We are seeing similar demonstrations gain power in the UK as well. An action on Earth Day, #AxeDraxNotTrees, called for an end to irresponsible biomass use, protection of carbon sinks and reservoirs of biodiversity, and investment in the climate. Biofuelwatch continues to gain support around their action demanding an end to ￡1 billion being wasted on dirty biomass and redirecting that money to genuine low-carbon renewable energy.
Just like the smog and pollution over major cities clearing because of the pandemic, the green cloak is being lifted from Enviva’s dirty practices.
Despite the greenwashing found in Enviva’s new sustainability policy, forest destruction is continuing as usual. In North Carolina, Enviva is the number one producer of wood pellets for export. Elected officials in the state responded to the groundswell of public opposition and the growing body of scientific evidence that says burning forests for electricity is worsening the climate crisis. In the NC Clean Energy Plan, Governor Cooper’s Department of Environmental Quality (NC DEQ) rejected the combustion of biomass for electricity as a future clean energy source and explicitly recognized the current harmful climate impacts of the wood pellet industry in the state. Furthermore, a 100% clean energy resolution passed in Savannah, Georgia, a major port city that exports a significant amount of biomass, excludes biomass from being defined as an acceptable clean energy source.

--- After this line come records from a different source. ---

Lemma response_lookups frame :
  let root := response_members frame in
  string_field root "schema_version" = Some (urs_schema_version frame) /\
  string_field root "disposition" = Some (disposition_name (urs_disposition frame)) /\
  string_field root "request_id" = Some (urs_request_id frame) /\
  string_field root "trace_id" = Some (urs_trace_id frame) /\
  string_field root "session_id" = urs_session_id frame /\
  integer_field root "exit_code_hint" = urs_exit_code_hint frame /\
  string_field root "receipt_ref" = urs_receipt_ref frame /\
  string_field root "error_ref" = urs_error_ref frame /\
  member_of "agent_result" root = (fun result => JObject (result_members result)) <$> urs_agent_result frame.
Proof.
  cbv zeta. unfold response_members.
  destruct (urs_agent_result frame), (urs_session_id frame), (urs_exit_code_hint frame),
    (urs_receipt_ref frame), (urs_error_ref frame); split_and!; reflexivity.
Qed.

(** Every response frame the daemon writes arrives: the client's decoder reads from the
    written text the frame itself -- of an agent's result, its id, its text, its request, its trace and
    whether the task is completed -- or reports the first of these: the text is longer than the
    limit; one of the texts is not UTF-8; the schema version is not the client's. *)
Theorem response_frame_received frame max_payload_bytes :
  deadline_ok (urs_exit_code_hint frame) ->
  decode_response_frame (encode_response_frame frame) max_payload_bytes =
  if max_payload_bytes <? Z.of_nat (String.length (encode_response_frame frame))
  then inl DaemonFrameDecodeError.PayloadTooLarge else
  if negb (forallb is_valid_utf8 (response_texts frame)) then inl DaemonFrameDecodeError.MalformedEnvelope else
  if bool_decide (urs_schema_version frame = kDaemonProtocolSchemaVersion)
  then inr (carried_response frame)
  else inl DaemonFrameDecodeError.UnsupportedSchemaVersion.
Proof.
  intros Hd. unfold decode_response_frame. rewrite encode_response_prints.
  rewrite decode_printed by by apply response_members_ok. rewrite response_members_texts, response_fields_known.
  destruct (response_lookups frame) as (-> & Hfields).
  destruct (_ <? _); [done|]. destruct (forallb is_valid_utf8 _); [|done]. cbn [negb].
  destruct (bool_decide_reflect (urs_schema_version frame = kDaemonProtocolSchemaVersion)) as [Es|]; [|done].
  destruct Hfields as (-> & -> & -> & -> & -> & -> & -> & ->). cbn [default]. unfold id.
  assert (disposition_from_name (disposition_name (urs_disposition frame)) = Some (urs_disposition frame)) as ->
    by by destruct (urs_disposition frame).
  assert (is_empty (disposition_name (urs_disposition frame)) = false) as -> by by destruct (urs_disposition frame).
  unfold carried_response. rewrite Es. destruct (urs_agent_result frame); [|done].
  cbn [fmap option_fmap option_map]. by rewrite result_read.
Qed.
Lemma unreadable_frame_ends_service_witness : out_of_service after_bad_frame.
Proof.
  assert (decode_packet "{}" = None) as Hd by (vm_compute; reflexivity).
  assert (steps refusing_gateway busy [Handled 1 (connection_of "{}") true] = Some after_bad_frame) as Hrun
    by (vm_compute; reflexivity).
  exact (proj1 (unreadable_frame_ends_service refusing_gateway busy 1 (connection_of "{}") true "{}" []
    after_bad_frame eq_refl ltac:(discriminate) eq_refl Hd eq_refl Hrun)).
Defined.
Lemma reverse_bind_short {A B} (f : A -> list B) l :
  (forall x, (length (f x) <= 1)%nat) -> reverse l ≫= f = reverse (l ≫= f).
Proof.
  intros Hf. induction l as [|x l IH]; [done|]. simpl.
  rewrite reverse_cons, bind_app, IH, reverse_app. simpl. rewrite app_nil_r. f_equal.
  specialize (Hf x). destruct (f x) as [|y [|]]; simpl in *; [done|done|lia].
Qed.

Lemma hints_of_results request context :
  Z.of_nat (length (mac_tool_results context)) < 2 ^ 64 ->
  build_compensation_hints request context =
  reverse (loopback_hints (build_worker_task_id request) 0 (mac_tool_results context)).
Proof.
  intros Hlen. unfold build_compensation_hints, build_hints.
  rewrite register_results_exact by (done || lia). simpl.
  rewrite <- records_hints. apply (reverse_bind_short record_hint), record_hint_short.
Qed.

(** A result that has to be undone before anything is repeated. *)
Definition to_be_undone (tool_result : ToolResult) : Prop :=
  succeeded tool_result = true /\ default [] (tres_side_effects tool_result) <> [].

Lemma no_hints_iff worker tool_results : forall index,
  loopback_hints worker index tool_results = [] <->
  Forall (fun tool_result => ~ to_be_undone tool_result) tool_results.
Proof.
  induction tool_results as [|tool_result rest IH]; intros index; [done|]. simpl.
  rewrite Forall_cons, <- (IH (index + 1)).
  unfold to_be_undone, loopback_hint.
  destruct (succeeded tool_result); simpl; [|naive_solver].
  case_bool_decide; simpl; naive_solver.
Qed.

Lemma no_worker_hints request context :
  Z.of_nat (length (mac_tool_results context)) < 2 ^ 64 ->
  build_compensation_hints request context = [] <->
  Forall (fun tool_result => ~ to_be_undone tool_result) (mac_tool_results context).
Proof.
  intros Hlen. rewrite hints_of_results by done.
  rewrite <- (no_hints_iff (build_worker_task_id request) _ 0).
  destruct (loopback_hints _ _ _) as [|hint hints]; [done|].
  rewrite reverse_cons. split; [by intros []%app_nil|done].
Qed.

(** The coordinator's hints undo the workers' calls last first: one hint for every
    result that succeeded and reported effects, which names the tool and the call, or the
    number of the call where the result does not; none for a result that failed, whatever
    effects it reports. *)
Theorem worker_hints_exact request context :
  Z.of_nat (length (mac_tool_results context)) < 2 ^ 64 ->
  build_compensation_hints request context =
    reverse (loopback_hints (build_worker_task_id request) 0 (mac_tool_results context)) /\
  (build_compensation_hints request context = [] <->
   Forall (fun tool_result => ~ to_be_undone tool_result) (mac_tool_results context)).
Proof. intros Hlen. split; [by apply hints_of_results|by apply no_worker_hints]. Qed.

(** ** The report *)

Lemma select_string_id value fallback text :
  value = Some text -> text <> "" -> select_string value fallback = text.
Proof. intros -> H. simpl. by rewrite (proj2 (is_empty_false _) H). Qed.

Lemma message_of_non_empty error fallback : fallback <> "" -> message_of error fallback <> "".
Proof.
  intros H. unfold message_of. destruct error as [e|]; [|done].
  destruct (is_empty _) eqn:E; [done|]. by apply is_empty_false.
Qed.

Lemma failed_tool_summary_non_empty tool_results summary :
  failed_tool_summary tool_results = Some summary -> summary <> "".
Proof.
  induction tool_results as [|tool_result rest IH]; simpl; [done|].
  destruct (reported_failed _); [intros [= <-]; by apply message_of_non_empty|done].
Qed.
(** Erasing drops a slot that comes after none of the others. *)
Lemma erase_min_spec slots :
  slots <> [] ->
  exists before x after, slots = before ++ x :: after /\ erase_min slots = before ++ after /\
    forall y, y ∈ slots -> not_after slot_order x y.
Proof.
  destruct slots as [|slot rest]; [done|]. intros _.
  destruct (min_element_spec rest 0 slot [slot]) as (x & Hx & Hmin); [done| |].
  { intros y ->%list_elem_of_singleton. apply (not_after_refl slot_order). }
  simpl in Hx. cbn [erase_min]. set (i := min_element 0 slot 1 rest) in *.
  exists (take i (slot :: rest)), x, (drop (S i) (slot :: rest)).
  split; [by rewrite take_drop_middle|]. split; [by rewrite delete_take_drop|done].
Qed.

(** What is dropped comes, in the order, after nothing that is kept. *)
Definition trims (slots kept : list WorkingMemorySlot) : Prop :=
  sublist kept slots /\
  exists dropped, slots ≡ₚ dropped ++ kept /\
    forall x y, x ∈ dropped -> y ∈ kept -> not_after slot_order x y.

Lemma trim_loop_spec turns max_slots : forall slots,
  (length slots <= turns)%nat ->
  trims slots (trim_loop turns max_slots slots) /\
  length (trim_loop turns max_slots slots) = Nat.min max_slots (length slots).
Proof.
  assert (forall slots, trims slots slots) as Hrefl.
  { intros slots. split; [done|]. exists []. split; [done|]. intros x y Hx. by apply not_elem_of_nil in Hx. }
  induction turns as [|turns IH]; intros slots Hlen; simpl.
  { split; [apply Hrefl|lia]. }
  destruct (Nat.ltb_spec max_slots (length slots)) as [Hlt|Hge]; [|split; [apply Hrefl|lia]].
  destruct (erase_min_spec slots) as (before & x & after & Hs & -> & Hmin);
    [intros ->; simpl in Hlt; lia|].
  assert (length slots = S (length (before ++ after))) as Hl
    by (rewrite Hs, !length_app; simpl; lia).
  destruct (IH (before ++ after)) as [[Hsub (dropped & Hp & Hd)] Hlen']; [lia|].
  set (kept := trim_loop turns max_slots (before ++ after)) in *. split.
  - split; [etrans; [exact Hsub|]; rewrite Hs; apply sublist_app; [done|by constructor]|].
    exists (x :: dropped). split.
    { rewrite Hs, <- Permutation_middle, Hp. done. }
    intros u v [->|Hu]%elem_of_cons Hv; [|by apply Hd].
    apply Hmin. rewrite Hs. apply (elem_of_sublist _ _ _ Hv).
    etrans; [exact Hsub|]. apply sublist_app; [done|by constructor].
  - rewrite Hlen'. lia.
Qed.
Record MemoryFact := {
  mf_fact_id : option string;
  mf_session_id : option string;
  mf_fact_text : option string;
  mf_source_turn_ids : option (list string);
  mf_confidence_score : option Z;
  mf_created_at : option Z;
  mf_fact_type : option string;
  mf_source_observation_refs : option (list string);
  mf_valid_until : option Z;
  mf_superseded_by_fact_id : option string;
  mf_evidence_digest : option string;
  mf_tags : option (list string);
}.

Record ExperienceMemory := {
  xm_experience_id : option string;
  xm_session_id : option string;
  xm_lesson_summary : option string;
  xm_trigger_condition : option string;
  xm_recommended_action : option string;
  xm_created_at : option Z;
  xm_source_fact_ids : option (list string);
  xm_source_turn_ids : option (list string);
  xm_effectiveness_score : option Z;
  xm_applicable_domains : option (list string);
  xm_risk_notes : option string;
  xm_expires_at : option Z;
  xm_superseded_by_experience_id : option string;
  xm_tags : option (list string);
}.

(** ** Vectors of strings

    The nested loops over a vector: each item is tested for being empty, then against
    those behind it. *)

Fixpoint validate_string_items (empty_item duplicate : string) (items : list string)
    : GuardResult :=
  match items with
  | [] => guard_pass "vector validation passed"
  | item :: rest =>
      if is_empty item then guard_fail empty_item else
      if existsb (fun probe => bool_decide (item = probe)) rest then guard_fail duplicate else
      validate_string_items empty_item duplicate rest
  end.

And yet, in this period of the global pandemic, Enviva has been declared an “essential business” and continues to receive massive government subsidies from the European Union and Southeast Asia.
The only thing “essential” about Enviva is that it’s essential to move on from their outdated business model; namely, one of resource extraction that harms our climate, forests, and communities.
Forest destruction is on the rise, and false solutions to the climate crisis like biomass for energy continue to show themselves to be what they truly are, a major distraction that prevents forests from doing what they do best, storing and sequestering carbon. The EenVandaag investigation, rising citizen movements around the world, and science are all singing the same tune. When will policy makers respond in harmony?